In the news recently were reports of two separate incidents in which referee abuse occurred, where they were attacked by players during a high school football game (one of whom was injured as a result). It seems that referee abuse and harassment of officials is becoming commonplace and occurs at all levels of sports, from the fields to the ice.

We caught up once again with Matt Cleary, a New York-area referee who officiates hockey games at the youth, recreational and on up to the minors level, to get his take on abuse of game officials.

Are there times when you feel threatened when officiating a game?

It really depends on the rink and proximity of fans to the rink. Some rinks have people directly over your head and that can be quite intimidating. Thankfully, I have never felt threatened. It’s also important to note that when arriving at the rink a referee should not stop in the lobby—or anywhere else near parents or fans—to chat for extended periods.

Have you ever felt in danger physically?

I have been either a referee or a linesman in about 1,500 games, and am happy to report that I have never felt in danger.

When refereeing a game at the youth level, how do you deal with the parents?

The youth levels of hockey are supposed to be instructional for the players, as well a guide to the playing rules and application of them. Unfortunately, this means the parents must also learn the rules. I have both heard and been approached on many occasions by angry parents about why little Johnny was run into and no penalty was called. It is a very tough thing for a referee to continuously hear from adults about how bad you were and not react. This non-reaction technique is what separates the good referees from the referees who let this kind of feedback get to them.

How do you cope with an abusive coach?

It is crucial that communicating with a coach starts before the game even begins.
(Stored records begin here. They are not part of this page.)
(** The mark only, without the invariant on values. *)
Lemma steps_mono_last s ls s' : steps s ls s' -> forall bound,
  readings_below bound ls -> 0 <= last_system_time_us s <= bound ->
  bound + Z.of_nat (length ls) <= i64_max ->
  last_system_time_us s <= last_system_time_us s' <= bound + Z.of_nat (length ls).
Proof.
  induction 1 as [s|s l s1 ls s' Hl Hs IH]; intros bound Hb Hr Hroom; simpl in *; [lia|].
  inversion Hb as [|? ? Hbl Hb']; subst.
  pose proof (clock_step_mono s l s1 Hl ltac:(lia)).
  pose proof (clock_step_bound bound s l s1 Hl ltac:(lia)
    ltac:(intros t c ->; exact Hbl) ltac:(lia)).
  assert (readings_below (bound + 1) ls) as Hb1
    by (eapply List.Forall_impl; [|exact Hb']; intros []; simpl; lia).
  specialize (IH (bound + 1) Hb1 ltac:(lia) ltac:(lia)). lia.
Qed.

Lemma return_values t w s s' seen :
  lts_step s (LReturn t w) s' -> clock_inv s seen -> 0 <= last_system_time_us s < i64_max ->
  clock_inv s' (seen ++ [w]) /\ w <= last_system_time_us s'.
Proof.
  intros Hs Hi Hr. pose proof (clock_step_inv _ _ _ _ Hs Hi Hr) as Hi'. split; [exact Hi'|].
  apply (ki_high _ _ Hi'). left. apply elem_of_app. right. by apply list_elem_of_singleton.
Qed.

Lemma fetch_running w t c s s' :
  lts_step s (LFetch t c) s' -> w <= last_system_time_us s -> running_above w t s'.
Proof.
  intros Hs Hw. inversion Hs; subst. split; simpl; [lia|].
  eexists. split; [apply lookup_insert_eq|simpl; lia].
Qed.

Lemma return_above w t s v s' :
  lts_step s (LReturn t v) s' -> running_above w t s -> 0 <= last_system_time_us s < i64_max -> w < v.
Proof.
  intros Hs [Hw (f & Hf & Hlt)] Hr. inversion Hs as [| |? ? g ? ? Hg Hn Hv]; subst.
  rewrite Hf in Hg. injection Hg as <-. unfold finish_step in Hv.
  destruct (Z.ltb_spec (nf_prev f) (nf_current f)); injection Hv as <- <-; [by apply Hlt|].
  rewrite i64_wrap_id; unfold in_i64, i64_min, i64_max in *; lia.
Qed.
In all of my games in which I am the referee, I make sure I go over to both benches for a brief introduction and to ask if a coach has any questions. This sets a professional tone and sometimes helps with a coach that may otherwise be abusive. In any case, where a coach becomes abusive I let him/her know that it will not be tolerated and that penalties will follow if the abuse persists. This is another critical point for a referee where you cannot “pull the trigger” on a bench minor for a loud coach. It takes years of practice and patience that may become a simple hand gesture (palm up—stop sign) to put a stop to the abuse that wins in the end.

How do you handle unruly fans?

This happens a lot more than any referee would like. The truth of the matter is, for a referee the fans are not part of the game. Unless the game becomes disrupted by an unruly fan, some things a referee has an obligation to do to eliminate that scenario. He or she should ask the coaches if they know the person(s), if identifiable. Ask the crowd to leave. Finally, running the clock in a close game until that person leaves also works very well as the others will now become the referee’s friends, which will help to get that person out of the rink. That quickly puts an end to the referee abuse.
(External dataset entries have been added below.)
(** @src core/src/backpressure.rs:740-772 capacity_action_for *)
Definition capacity_action_for (level : HealthLevel) (tool_is_shedable shedding_enabled : bool)
    : CapacityAction * bool * ustr :=
  if negb tool_is_shedable then
    (Accept, false, u "coordination-critical tool protected from shedding")
  else
    match level with
    | Green => (Accept, false, u "capacity healthy")
    | Yellow => (Defer, false, u "elevated load; shedable read should retry later if possible")
    | Red =>
        if shedding_enabled then
          (Shed, true, u "red health and shedding gate enabled for shedable read")
        else (Downgrade, false, u "red health observed in shadow mode; shedding gate disabled")
    end.

(** @src core/src/backpressure.rs:642-664 SHEDABLE_TOOLS *)
Definition SHEDABLE_TOOLS : list ustr :=
  [u "search_messages"; u "summarize_thread"; u "summarize_recent"; u "fetch_summary"; u "whois";
   u "list_window_identities"; u "list_contacts"; u "search_messages_product";
   u "summarize_thread_product"; u "fetch_inbox_product"].

(** @src core/src/backpressure.rs:666-675 is_shedable_tool *)
Definition is_shedable_tool (tool_name : ustr) : bool := existsb (ustr_eqb tool_name) SHEDABLE_TOOLS.

(** @src core/src/backpressure.rs:514-535 capacity_governor_decision_from_parts *)
Definition capacity_governor_decision_from_parts (tool_name : ustr) (level : HealthLevel)
    (signals : HealthSignals) (shedding_enabled : bool) : CapacityDecision :=
  let shedable := is_shedable_tool tool_name in
  let '(action, enforced, reason) := capacity_action_for level shedable shedding_enabled in
  mkDecision action level shedable shedding_enabled enforced reason signals.

(** The process-wide cells: [CURRENT_LEVEL], [LEVEL_TRANSITIONS] and
    [SHEDDING_ENABLED]. *)
Record PressureCells := mkCells {
  current_level : Z;
  level_transitions : Z;
  shedding_enabled : bool;
}.

Definition cells_init : PressureCells := mkCells 0 0 false.

(** @src core/src/backpressure.rs:571-578 cached_health_level *)
Definition cached_health_level (c : PressureCells) : HealthLevel := level_from_u8 (current_level c).

(** @src core/src/backpressure.rs:590-608 refresh_health_level_from_snapshot *)
Definition refresh_health_level_from_snapshot (snap : MetricsSnapshot) (now_us : Z) (c : PressureCells)
    : HealthLevel * bool * PressureCells :=
  let new := classify (from_snapshot snap now_us) in
  let changed := negb (current_level c =? level_u8 new) in
  (new, changed,
   mkCells (level_u8 new)
     (if changed then Z.min (level_transitions c + 1) 255 else level_transitions c)
     (shedding_enabled c)).

(** @src core/src/backpressure.rs:622-636 shedding_enabled, set_shedding_enabled *)
Definition set_shedding_enabled (enabled : bool) (c : PressureCells) : PressureCells :=
  mkCells (current_level c) (level_transitions c) enabled.

(** @src core/src/backpressure.rs:677-691 should_shed_tool *)
Definition should_shed_tool (tool_name : ustr) (c : PressureCells) : bool :=
  let '(action, enforced, _) :=
    capacity_action_for (cached_health_level c) (is_shedable_tool tool_name) (shedding_enabled c) in
  match action with Shed => enforced | _ => false end.

(** @src core/src/slo.rs:96-119 PoolHealth, PoolHealth::classify *)
Definition pool_health (latency_us : Z) : HealthLevel :=
  if latency_us <=? POOL_ACQUIRE_GREEN_US then Green
  else if latency_us <=? POOL_ACQUIRE_YELLOW_US then Yellow else Red.

(** @src core/src/slo.rs:131-155 OpClass, OpClass::budget_us *)
Inductive OpClass := OpTool | OpRead | OpSend | OpSendAttach.
Definition budget_us (c : OpClass) : Z * Z :=
  match c with
  | OpTool => (TOOL_P95_US, TOOL_P99_US)
  | OpRead => (READ_P95_US, READ_P99_US)
  | OpSend => (SEND_P95_US, SEND_P99_US)
  | OpSendAttach => (SEND_ATTACH_P95_US, SEND_ATTACH_P99_US)
  end.

(** ** Properties *)

(** Every signal with its two thresholds. *)
Definition signal_rows (s : HealthSignals) : list (Z * Z * Z) :=
  [(pool_acquire_p95_us s, POOL_ACQUIRE_P95_US yellow, POOL_ACQUIRE_P95_US red);
   (pool_utilization_pct s, POOL_UTIL_PCT yellow, POOL_UTIL_PCT red);
   (pool_over_80_for_s s, OVER_80_DURATION_S yellow, OVER_80_DURATION_S red);
   (wbq_depth_pct s, WBQ_DEPTH_PCT yellow, WBQ_DEPTH_PCT red);
   (wbq_queue_p95_us s, QUEUE_WAIT_P95_US yellow, QUEUE_WAIT_P95_US red);
   (wbq_over_80_for_s s, OVER_80_DURATION_S yellow, OVER_80_DURATION_S red);
   (commit_depth_pct s, COMMIT_DEPTH_PCT yellow, COMMIT_DEPTH_PCT red);
   (commit_queue_p95_us s, QUEUE_WAIT_P95_US yellow, QUEUE_WAIT_P95_US red);
   (commit_over_80_for_s s, OVER_80_DURATION_S yellow, OVER_80_DURATION_S red);
   (disk_pressure_level s, RESOURCE_PRESSURE_LEVEL yellow, RESOURCE_PRESSURE_LEVEL red);
   (memory_pressure_level s, RESOURCE_PRESSURE_LEVEL yellow, RESOURCE_PRESSURE_LEVEL red)].

Definition row_level (row : Z * Z * Z) : Z :=
  let '(observed, warning, critical) := row in
  if critical <=? observed then 2 else if warning <=? observed then 1 else 0.

Definition worst (rows : list (Z * Z * Z)) : Z := foldr (fun r n => Z.max (row_level r) n) 0 rows.

Lemma row_level_range r : 0 <= row_level r <= 2.
Proof. destruct r as [[o w] c]. simpl. repeat case_match; lia. Qed.

Lemma worst_range rows : 0 <= worst rows <= 2.
Proof. induction rows as [|r rows IH]; simpl; [lia|]. pose proof (row_level_range r). lia. Qed.

Lemma classify_rows rows :
  Forall (fun '(_, w, c) => w < c) rows ->
  (if existsb (fun '(o, _, c) => c <=? o) rows then 2
   else if existsb (fun '(o, w, _) => w <=? o) rows then 1 else 0) = worst rows.
Proof.
  induction 1 as [|[[o w] c] rows Hr Hrows IH]; simpl; [done|]. rewrite <- IH.
  destruct (Z.leb_spec c o), (Z.leb_spec w o); simpl; try lia;
    destruct (existsb (fun '(o, _, c) => c <=? o) rows), (existsb (fun '(o, w, _) => w <=? o) rows); done.
Qed.

Lemma classify_worst s : level_u8 (classify s) = worst (signal_rows s).
Proof.
  rewrite <- classify_rows; [|by repeat constructor].
  assert (existsb (fun '(o, _, c) => c <=? o) (signal_rows s) = breaches red s) as ->
    by (unfold breaches; simpl; by rewrite orb_false_r, !orb_assoc).
  assert (existsb (fun '(o, w, _) => w <=? o) (signal_rows s) = breaches yellow s) as ->
    by (unfold breaches; simpl; by rewrite orb_false_r, !orb_assoc).
  unfold classify. by destruct (breaches red s), (breaches yellow s).
Qed.

Lemma row_level_mono o o' w c : o <= o' -> row_level (o, w, c) <= row_level (o', w, c).
Proof.
  simpl. intros Ho. destruct (Z.leb_spec c o), (Z.leb_spec c o'), (Z.leb_spec w o), (Z.leb_spec w o'); lia.
Qed.

Lemma worst_mono rows rows' :
  Forall2 (fun '(o, w, c) '(o', w', c') => o <= o' /\ w = w' /\ c = c') rows rows' ->
  worst rows <= worst rows'.
Proof.
  induction 1 as [|[[o w] c] [[o' w'] c'] rows rows' (Ho & -> & ->) Hrows IH]; simpl; [lia|].
  pose proof (row_level_mono o o' w' c' Ho). simpl in *. lia.
Qed.

(** Signal by signal, [s] is at most [s']. *)
Definition signals_le (s s' : HealthSignals) : Prop :=
  Forall2 (fun '(o, _, _) '(o', _, _) => o <= o') (signal_rows s) (signal_rows s').

(** The health level is the worst level of any single signal against its
    own pair of thresholds, so no signal masks another, and raising signals
    never improves it. *)
Theorem classify_worst_signal s s' :
  signals_le s s' ->
  level_u8 (classify s) = worst (signal_rows s) /\
  level_u8 (classify s) <= level_u8 (classify s').
Proof.
  intros Hle. rewrite !classify_worst. split; [done|]. apply worst_mono.
  unfold signals_le, signal_rows in *.
  repeat (apply Forall2_cons in Hle as [? Hle]; constructor; [by split_and!|]). constructor.
Qed.

Lemma level_roundtrip l : level_from_u8 (level_u8 l) = l.
Proof. by destruct l. Qed.

(** A call is shed only when shedding is enabled, the level cached from the
    last refresh is red and the tool is one of the deferrable reads; the
    decision record shown to operators says the same as the dispatch check. *)
Theorem shed_exactly_when tool snap now c signals :
  let '(level, _, c') := refresh_health_level_from_snapshot snap now c in
  level = classify (from_snapshot snap now) /\ cached_health_level c' = level /\
  (should_shed_tool tool c' = true <->
     shedding_enabled c = true /\ level = Red /\ In tool SHEDABLE_TOOLS) /\
  decision_should_shed (capacity_governor_decision_from_parts tool level signals (shedding_enabled c))
    = should_shed_tool tool c'.
Proof.
  unfold refresh_health_level_from_snapshot, should_shed_tool, cached_health_level,
    capacity_governor_decision_from_parts, decision_should_shed.
  cbn [current_level shedding_enabled]. rewrite level_roundtrip.
  assert (is_shedable_tool tool = true <-> In tool SHEDABLE_TOOLS) as Hin.
  { unfold is_shedable_tool. rewrite existsb_exists. split.
    - intros (x & Hx & ->%ustr_eqb_eq). done.
    - intros Ht. exists tool. by rewrite ustr_eqb_refl. }
  rewrite <- Hin. generalize (is_shedable_tool tool) (classify (from_snapshot snap now)) (shedding_enabled c).
  intros [] [] []; simpl; split_and!; try done; split; try done; by intros (? & ? & ?).
Qed.

(** ** Explanations *)

Lemma omap_nil {A B} (f : A -> option B) l : omap f l = [] <-> Forall (fun x => f x = None) l.
Proof.
  induction l as [|x l IH]; simpl; [split; [constructor|done]|].
  rewrite Forall_cons, <- IH. destruct (f x); split; try done; by intros [? ?].
Qed.

Lemma resource_detail_nil name m bytes level stale t :
  resource_detail name m bytes level stale t = [] <-> stale = false /\ level <= 0.
Proof.
  unfold resource_detail. destruct stale; [split; [done|by intros [? _]]|].
  destruct (Z.ltb_spec 0 level); [|split; [done|done]].
  split; [|lia]. destruct t as [[? ?] ?]. by repeat case_match.
Qed.

Lemma Forall_fst9 {A} (P : A -> Prop) a b c d e f g h i :
  Forall P [a; b; c; d; e; f; g; h; i] <->
  P a /\ P b /\ P c /\ P d /\ P e /\ P f /\ P g /\ P h /\ P i.
Proof. rewrite !Forall_cons, Forall_nil. tauto. Qed.

(** The explanation shown to operators is complete.  [pressure_detail]
    reports no pressure exactly when the classification of the same signals is
    green and no resource sample was excluded as stale. *)
Theorem pressure_detail_explains s r :
  pressure_details s r = [] <->
  classify s = Green /\ memory_pressure_stale s = false /\ disk_pressure_stale s = false.
Proof.
  assert (classify s = Green <-> worst (signal_rows s) <= 0) as Hg.
  { rewrite <- classify_worst. destruct (classify s); simpl; split; try done; lia. }
  assert (forall o w c, w < c -> row_level (o, w, c) <= 0 <-> o < w) as Hrow.
  { intros o w c Hwc. simpl. destruct (Z.leb_spec c o), (Z.leb_spec w o); lia. }
  assert (forall rows, worst rows <= 0 <-> Forall (fun r => row_level r <= 0) rows) as Hw.
  { induction rows as [|x rows IH]; simpl; [split; [constructor|lia]|].
    rewrite Forall_cons, <- IH. lia. }
  unfold pressure_details. rewrite Hg, Hw, !app_nil, !resource_detail_nil.
  unfold queue_pressure_details. rewrite omap_nil, Forall_fst9.
  unfold signal_rows. rewrite !Forall_cons, Forall_nil, !Hrow by (simpl; unfold POOL_ACQUIRE_YELLOW_US,
    POOL_ACQUIRE_RED_US, READ_P95_US, TOOL_P99_US; lia).
  assert (forall (o w c : Z) (x y : ustr), w < c ->
    (if c <=? o then Some x else if w <=? o then Some y else None) = None <-> o < w) as Ho.
  { intros o w c x y Hwc. destruct (Z.leb_spec c o), (Z.leb_spec w o); split; try done; lia. }
  rewrite !Ho by (simpl; unfold POOL_ACQUIRE_YELLOW_US, POOL_ACQUIRE_RED_US, READ_P95_US, TOOL_P99_US; lia).
  simpl. intuition lia.
Qed.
Have there ever been instances where you had to seek intervention from the authorities?

Gratefully, no. I have witnessed major injuries on the ice that required ambulatory assistance. Once, a player needed a helicopter to get him to the hospital ASAP.
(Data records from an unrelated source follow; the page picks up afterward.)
(* ===== verification/WriteRoute.v ===== *)
(** * Write routing and recovery approval ([db/src/pool.rs])

    Every mutating surface asks [evaluate_write_route] before it writes: the
    durability state, the ownership of the mailbox and the recovery lock decide
    whether the write proceeds, is deferred to the queue, or is refused. *)

From S2P Require Import Prelude.
From S2P Require Import RustStr.
From S2P Require Import DeferredQueue.
From S2P Require Import MailboxVerdict.

(** @src db/src/pool.rs:2522-2542 MutatingSurface *)
Inductive MutatingSurface := McpServer | Cli | Robot | Supervisor | Migration | TestHarness.

(** @src db/src/pool.rs:2545-2556 MutatingSurface::label *)
Definition surface_label (s : MutatingSurface) : ustr :=
  match s with
  | McpServer => u "mcp_server" | Cli => u "cli" | Robot => u "robot"
  | Supervisor => u "supervisor" | Migration => u "migration" | TestHarness => u "test"
  end.

(** @src db/src/pool.rs:2558-2566 MutatingSurface::is_authority *)
Definition is_authority (s : MutatingSurface) : bool :=
  match s with Supervisor | Migration => true | _ => false end.

(** @src db/src/pool.rs:2575-2598 WriteRouteDisposition *)
Inductive WriteRoute := Permitted | Deferred | Refused (reason : ustr).

(** @src db/src/pool.rs:2600-2618 is_permitted, is_deferred, is_refused *)
Definition is_permitted (r : WriteRoute) : bool := match r with Permitted => true | _ => false end.
Definition is_deferred (r : WriteRoute) : bool := match r with Deferred => true | _ => false end.
Definition is_refused (r : WriteRoute) : bool := match r with Refused _ => true | _ => false end.

(** The room test on a status of the queue, made in two places. *)
Definition queue_has_room (st : QueueStatus) : bool :=
  st_active st && negb (st_sealed st) && (st_queued st <? st_capacity st).

(** @src db/src/pool.rs:2620-2721 evaluate_write_route
    -- [st] is the status of the process-wide queue when it is read. *)
Definition evaluate_write_route (surface : MutatingSurface) (ownership : OwnershipState)
    (durability : DurabilityState) (recovery_lock : RecoveryLockState) (st : QueueStatus) : WriteRoute :=
  let authority := is_authority surface in
  if negb (d_allows_writes durability) then
    if authority then Permitted
    else if queue_has_room st then Deferred
    else Refused (u "Mailbox is " ++ durability_as_str durability
           ++ u " and writes are not permitted. Run `am doctor repair` to attempt recovery.")
  else if blocks_mutation ownership && negb authority then
    match disposition ownership with
    | ActiveOtherOwner =>
        Refused (u "Another active process owns this mailbox (pid "
          ++ join (u ", ") (map dec (process_pids ownership))
          ++ u "). Route writes through that process or stop it first.")
    | SplitBrain =>
        Refused (u "Split-brain detected: " ++ dec (Z.of_nat (length (competing_pids ownership)))
          ++ u " competing processes hold locks. Stop all competing processes and run `am doctor repair`.")
    | StaleLiveProcess =>
        Refused (u "A stale process appears to hold the mailbox lock. Run `am doctor repair` to clean up stale locks.")
    | DeletedExecutable =>
        Refused (u "A process with a deleted executable holds the mailbox lock. Kill the orphan process or run `am doctor repair`.")
    | Unowned => Permitted
    end
  else if rl_active recovery_lock && negb authority then
    if queue_has_room st then Deferred
    else
      let holder := match rl_pid recovery_lock with
                    | Some pid => u "pid " ++ dec pid
                    | None => u "unknown"
                    end in
      Refused (u "Recovery lock held by " ++ holder ++ u "; writes are blocked until recovery completes.")
  else Permitted.

(** @src db/src/pool.rs:151-171 RecoveryApproval *)
Inductive RecoveryApproval := SilentSelfHeal | ExplicitEscalation.

(** @src db/src/pool.rs:173-254 RecoveryAction *)
Inductive RecoveryAction :=
| WalCheckpointPassive | WalCheckpointTruncate | StaleLockCleanup | EmptyWalSidecarCleanup
| ConnectionPoolRefresh | IndexRebuild | InboxStatsRebuild | RestoreFromProactiveBackup
| CreateProactiveBackup
| ReconstructFromArchive | DeleteCorruptDb | ForceUnlockContested | SchemaMigration
| PromoteReconstructedCandidate | ReinitializeBlank.

#[export] Instance RecoveryAction_eq_dec : EqDecision RecoveryAction.
Proof. solve_decision. Defined.

(** @src db/src/pool.rs:257-280 RecoveryAction::approval *)
Definition approval (a : RecoveryAction) : RecoveryApproval :=
  match a with
  | WalCheckpointPassive | WalCheckpointTruncate | StaleLockCleanup | EmptyWalSidecarCleanup
  | ConnectionPoolRefresh | IndexRebuild | InboxStatsRebuild | RestoreFromProactiveBackup
  | CreateProactiveBackup => SilentSelfHeal
  | ReconstructFromArchive | DeleteCorruptDb | ForceUnlockContested | SchemaMigration
  | PromoteReconstructedCandidate | ReinitializeBlank => ExplicitEscalation
  end.

(** @src db/src/pool.rs:282-292 is_silent, requires_escalation *)
Definition is_silent (a : RecoveryAction) : bool :=
  match approval a with SilentSelfHeal => true | _ => false end.
Definition requires_escalation (a : RecoveryAction) : bool :=
  match approval a with ExplicitEscalation => true | _ => false end.

(** @src db/src/pool.rs:294-314 RecoveryAction::label *)
Definition action_label (a : RecoveryAction) : ustr :=
  match a with
  | WalCheckpointPassive => u "wal_checkpoint_passive"
  | WalCheckpointTruncate => u "wal_checkpoint_truncate"
  | StaleLockCleanup => u "stale_lock_cleanup"
  | EmptyWalSidecarCleanup => u "empty_wal_sidecar_cleanup"
  | ConnectionPoolRefresh => u "connection_pool_refresh"
  | IndexRebuild => u "index_rebuild"
  | InboxStatsRebuild => u "inbox_stats_rebuild"
  | RestoreFromProactiveBackup => u "restore_from_proactive_backup"
  | CreateProactiveBackup => u "create_proactive_backup"
  | ReconstructFromArchive => u "reconstruct_from_archive"
  | DeleteCorruptDb => u "delete_corrupt_db"
  | ForceUnlockContested => u "force_unlock_contested"
  | SchemaMigration => u "schema_migration"
  | PromoteReconstructedCandidate => u "promote_reconstructed_candidate"
  | ReinitializeBlank => u "reinitialize_blank"
  end.

(** @src db/src/pool.rs:367-408 ALL, SILENT, ESCALATED *)
Definition actions_all : list RecoveryAction :=
  [WalCheckpointPassive; WalCheckpointTruncate; StaleLockCleanup; EmptyWalSidecarCleanup;
   ConnectionPoolRefresh; IndexRebuild; InboxStatsRebuild; RestoreFromProactiveBackup;
   CreateProactiveBackup; ReconstructFromArchive; DeleteCorruptDb; ForceUnlockContested;
   SchemaMigration; PromoteReconstructedCandidate; ReinitializeBlank].
Definition actions_silent : list RecoveryAction :=
  [WalCheckpointPassive; WalCheckpointTruncate; StaleLockCleanup; EmptyWalSidecarCleanup;
   ConnectionPoolRefresh; IndexRebuild; InboxStatsRebuild; RestoreFromProactiveBackup;
   CreateProactiveBackup].
Definition actions_escalated : list RecoveryAction :=
  [ReconstructFromArchive; DeleteCorruptDb; ForceUnlockContested; SchemaMigration;
   PromoteReconstructedCandidate; ReinitializeBlank].

(** ** Properties *)

(** The published lists agree with the classification: they partition all the
    actions. *)
Lemma actions_partition :
  actions_silent = List.filter is_silent actions_all /\
  actions_escalated = List.filter requires_escalation actions_all /\
  (forall a, In a actions_all) /\ NoDup actions_all /\
  (forall a, is_silent a = negb (requires_escalation a)).
Proof.
  split_and!; [reflexivity|reflexivity|intros []; simpl; tauto| |by intros []].
  apply (bool_decide_unpack _). vm_compute. exact I.
Qed.

(** A write may go straight to the database. *)
Definition route_clear (o : OwnershipState) (d : DurabilityState) (l : RecoveryLockState) : Prop :=
  d = DHealthy /\ disposition o = Unowned /\ rl_active l = false.

Lemma room_enqueue q now sql params op :
  queue_has_room (queue_status q now) = true ->
  is_active q = true /\ Z.of_nat (length (entries q)) < max_entries (q_policy q) /\
  (too_old q now = None -> unfair q op = None ->
   estimated_bytes q + estimate_deferred_write_bytes sql params <= max_bytes (q_policy q) ->
   fst (enqueue sql params op now q) = Queued (next_seq q)).
Proof.
  unfold queue_has_room. simpl. intros Hr. breflect. split_and!; [|done|].
  - unfold is_active. by rewrite H, H1.
  - intros Ho Hu Hb. unfold enqueue. rewrite H, H1, Ho, Hu. cbn [negb].
    destruct (Z.ltb_spec (max_bytes (q_policy q))
      (Z.min (estimated_bytes q + estimate_deferred_write_bytes sql params) usize_max)); [lia|].
    destruct (Z.leb_spec (max_entries (q_policy q)) (Z.of_nat (length (entries q)))); [lia|done].
Qed.

(** No ordinary write slips past recovery.  A surface that is not an
    authority is permitted exactly when the mailbox is healthy, unowned by
    others and not under recovery; the supervisor and the migration are always
    permitted; a write is deferred only while the queue is open with room, so
    that an immediate [enqueue] within the age, byte and fairness budgets takes
    it, and never because of an ownership conflict. *)
Theorem write_route_gate surface o d l q now sql params op :
  let r := evaluate_write_route surface o d l (queue_status q now) in
  (is_authority surface = true -> r = Permitted) /\
  (is_authority surface = false -> (r = Permitted <-> route_clear o d l)) /\
  (r = Deferred ->
     is_authority surface = false /\
     (d <> DHealthy \/ (disposition o = Unowned /\ rl_active l = true)) /\
     is_active q = true /\ Z.of_nat (length (entries q)) < max_entries (q_policy q) /\
     (too_old q now = None -> unfair q op = None ->
      estimated_bytes q + estimate_deferred_write_bytes sql params <= max_bytes (q_policy q) ->
      fst (enqueue sql params op now q) = Queued (next_seq q))).
Proof.
  intros r. pose proof (room_enqueue q now sql params op) as Hroom.
  unfold r, evaluate_write_route, blocks_mutation, route_clear.
  destruct (queue_has_room (queue_status q now)), (is_authority surface), d, (disposition o), (rl_active l);
    cbn [negb andb d_allows_writes];
    (split_and!; [done|intros ?; split; [done|intros (? & ? & ?); done]|intros Hd; try discriminate Hd]);
    (split; [done|]); (split; [|by apply Hroom]); auto; by left.
Qed.

(** A recovery in progress on a healthy database: the write is deferred and the
    queue takes it. *)
Lemma write_route_gate_witness :
  let q := activate (queue_new 10) in
  let lock := mkRecoveryLock true true (Some 42) [] in
  evaluate_write_route Cli (mkOwnership Unowned [] [] []) DHealthy lock (queue_status q 5) = Deferred /\
  fst (enqueue (u "INSERT") [] (u "send") 5 q) = Queued 0 /\
  evaluate_write_route Supervisor (mkOwnership SplitBrain [] [] []) DCorrupt lock (queue_status q 5) = Permitted.
Proof.
  intros q lock.
  destruct (write_route_gate Cli (mkOwnership Unowned [] [] []) DHealthy lock q 5 (u "INSERT") [] (u "send"))
    as (_ & _ & Hd).
  assert (evaluate_write_route Cli (mkOwnership Unowned [] [] []) DHealthy lock (queue_status q 5) = Deferred) as E
    by (vm_compute; reflexivity).
  split; [exact E|]. destruct (Hd E) as (_ & _ & _ & _ & Hq).
  split; [apply Hq; [reflexivity|vm_compute; reflexivity|vm_compute; discriminate]|].
  destruct (write_route_gate Supervisor (mkOwnership SplitBrain [] [] []) DCorrupt lock q 5 [] [] [])
    as (Hs & _). apply Hs. reflexivity.
Defined.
What do you like most about refereeing?

I love the game. Now that my playing days are behind me, it is very cool to see the game from another angle. The camaraderie with other referees, as well as with the players, is what I like most.


What do you like least about refereeing?

The lovely smell that follows after a grueling game. Referees always ensure that both washer and dryer are operational daily.

What advice would you give to the players, coaches, and fans on how to properly conduct themselves?

My advice is this: Come and watch a hockey game. The referees are not perfect and will make mistakes; it’s part of the game. I would think that if a player missed a breakaway goal, that the conduct shown on that scenario would be the same for the referees if something was missed or called. Never throw things on the ice, never intimidate, and communicate well.

Matt Cleary is Director of Accounting Operations at a large NYC real estate firm.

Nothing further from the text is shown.